Giorni futuri 

Serie: Caterina


NELLA PUNTATA PRECEDENTE: I dubbi di Caterina

Ogni passo è una stilettata al petto; ogni passo diventa più pesante, ma meno lento di quello precedente per la fretta di arrivare sul luogo del misfatto.
Il
bosco ha le sue solite voci, ma lei non le sente, perché 
è  in una sorta di sonnambulismo: le orecchie sono sorde e ha coscienza solo della vista e della meta da raggiungere. 

All’inizio del ponte sotto cui scorre il ruscello,  sente il cuore gridare talmente forte che deve tapparsi le orecchie con le mani sudate di paura per non scappare indietro. Poi, prende a correre con gli occhi spalancati sul greto del ruscello, dove lui…dove lei…dove, ora!, c’è solo lei.

L’inquietudine, opprimente collare di filo spinato,  lascia spazio alla stanchezza fino a qui sopportata: esausta si accascia sui polpacci,  prorompendo in un  pianto di gioia e di dolore. I suoi occhi sembrano un affluente del ruscello per le lacrime che vi versano, mentre una mano si posa tra i suoi capelli. Non si spaventa, perché la riconosce: è la mano di suo papà intrecciata con quella della mamma.
«Mi dici cosa succede?» 
«Sì » sussurra Caterina, calandosi nel sorriso accogliente di sua madre.
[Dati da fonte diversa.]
Lemma day_text_some z : in_layout z → day_text (civil z) ≠ "".
Proof. intros H%day_text_parses E. by rewrite E in H. Qed.

(** ** The streak is a count of days *)

Section Streak.
Context {D : Type} `{!Decimal D} `{!DecimalLaws D}.
Context (LoadLocation : string → option (Time → Duration)) (tz : string) (offset : Time → Duration).
Context (rule : QualifyingRule (D:=D)).
Implicit Types (s : GamificationState (D:=D)) (e : SavingEvent (D:=D)).

(** The local day of an event, counted from 1970. *)
Definition day_of e : Z := (se_at e + offset (se_at e)) / Day.

(** A confirmed saving that counts. *)
Definition qualifying e : Prop :=
  se_type e = "deposit_confirmed" ∧ se_withdrawn e = false
  ∧ (dval (MinNetDeposit rule) <= dval (se_amount e))%Q ∧ (dval (MinNetDeposit rule) <= dval (se_net e))%Q.

(** The reference: what is left of a history of days and amounts.  Only the first
    saving of a day counts, and a gap of one day never ends a streak. *)
Record tally := mkTally { t_last : option Z; t_streak : Z; t_longest : Z; t_saved : Q }.
Definition nothing : tally := mkTally None 0 0 0.
Definition count (x : tally) (e : SavingEvent (D:=D)) : tally :=
  let d := day_of e in
  let new n := mkTally (Some d) n (Z.max (t_longest x) n) (t_saved x + dval (se_net e)) in
  match t_last x with
  | None => new 1
  | Some l => if d =? l then x else if d - l <=? 2 then new (t_streak x + 1) else new 1
  end.

(** The events applied in turn. *)
Fixpoint apply_all s (es : list (SavingEvent (D:=D))) : option (GamificationState (D:=D)) :=
  match es with
  | [] => Some s
  | e :: es => match Apply LoadLocation rule s e with Some (s, _) => apply_all s es | None => None end
  end.

(** A user that has not saved yet. *)
Definition newcomer user : GamificationState := mkGState user tz 0 0 "" "" (d_of_Z 0) 0 1 (d_of_Z 0) [].

(** Days in order, each of them in the layout; [from] is the last one before. *)
Fixpoint in_order (from : Z) (es : list (SavingEvent (D:=D))) : Prop :=
  match es with [] => True | e :: es => from ≤ day_of e ∧ in_layout (day_of e) ∧ in_order (day_of e) es end.

Record agrees (n : Z) s (x : tally) : Prop := {
  ag_tz : gs_timezone s = tz;
  ag_streak : gs_streak s = t_streak x;
  ag_bound : 0 ≤ t_streak x ≤ n;
  ag_longest : gs_longest s = t_longest x;
  ag_saved : (dval (gs_saved s) == t_saved x)%Q;
  ag_last : match t_last x with
            | None => gs_lastDay s = "" ∧ gs_graceDay s = ""
            | Some l => in_layout l ∧ gs_lastDay s = day_text (civil l)
                        ∧ (gs_graceDay s = "" ∨ ∃ g, in_layout g ∧ g < l ∧ gs_graceDay s = day_text (civil g))
            end;
}.

Lemma day_after_midnight l : day_after (l * Day) = day_text (civil (l + 1)).
Proof.
  unfold day_after. rewrite AddDate_days. replace (l * Day + 1 * Day) with ((l + 1) * Day) by lia.
  unfold date. by rewrite Z.div_mul.
Qed.

Lemma day_gap_midnights l d : l ≤ d → in_layout l → in_layout d →
  let gap := day_gap (l * Day) (d * Day) in (gap = 1 ↔ d = l + 1) ∧ (gap = 2 ↔ d = l + 2).
Proof.
  intros Hld Hl Hd. cbv zeta. unfold day_gap, timeSub, sat64, max_i64, min_i64, in_layout in *.
  change Day with 86400000000000. split; go_mod.
Qed.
Il maresciallo dei Carabinieri ascolta con attenzione.
«Da ciò che racconta,  la ragazza è stata vittima di un tentativo di stupro a cui ha reagito…in modo eccessivo? Appropriato? Chissà. Comunque comprensibile… forse legittimo se dettato   da una  oggettiva situazione di pericolo» argomenta, rispondendo alla mamma di Caterina.
«Ovviamente, nel caso voleste sporgere una denuncia,  ci sarà un’indagine in cui sarà messa a verbale anche la versione del giovane in questione.  Purtroppo, non essendoci  testimoni che possano avvalorare la tesi della ragazza, la questione diventa complicata. Eh sì, potreste ritrovarvi con un’accusa di diffamazione o, peggio ancora,  con quella di  lesioni personali,  non potendo dimostrare se la ragazza abbia o meno reagito a un reale atto di violenza sessuale» spiega, tenendo il mento tra l’indice e il pollice. 
«Facciamo che ci pensate con calma. Io qua sto» conclude, accompagnandole all’uscita del Commissariato.

Un brutto ricordo si ammorbidisce e fa meno male, quando ci si allontana da ciò che lo ha prodotto: è il tempo che lo invecchia, rendendolo meno vivido e pulsante. Ma non viene mai cancellato del tutto, perché indelebile la sua cicatrice. 

Dopo qualche foglio del calendario non più attuale, Caterina riprende coraggio per uscire da sola, 
privilegiando i luoghi affollati. Sa che prima o poi le capiterà di incontrare Lorenzo, ma si sente pronta ad affrontare anche questa evenienza. 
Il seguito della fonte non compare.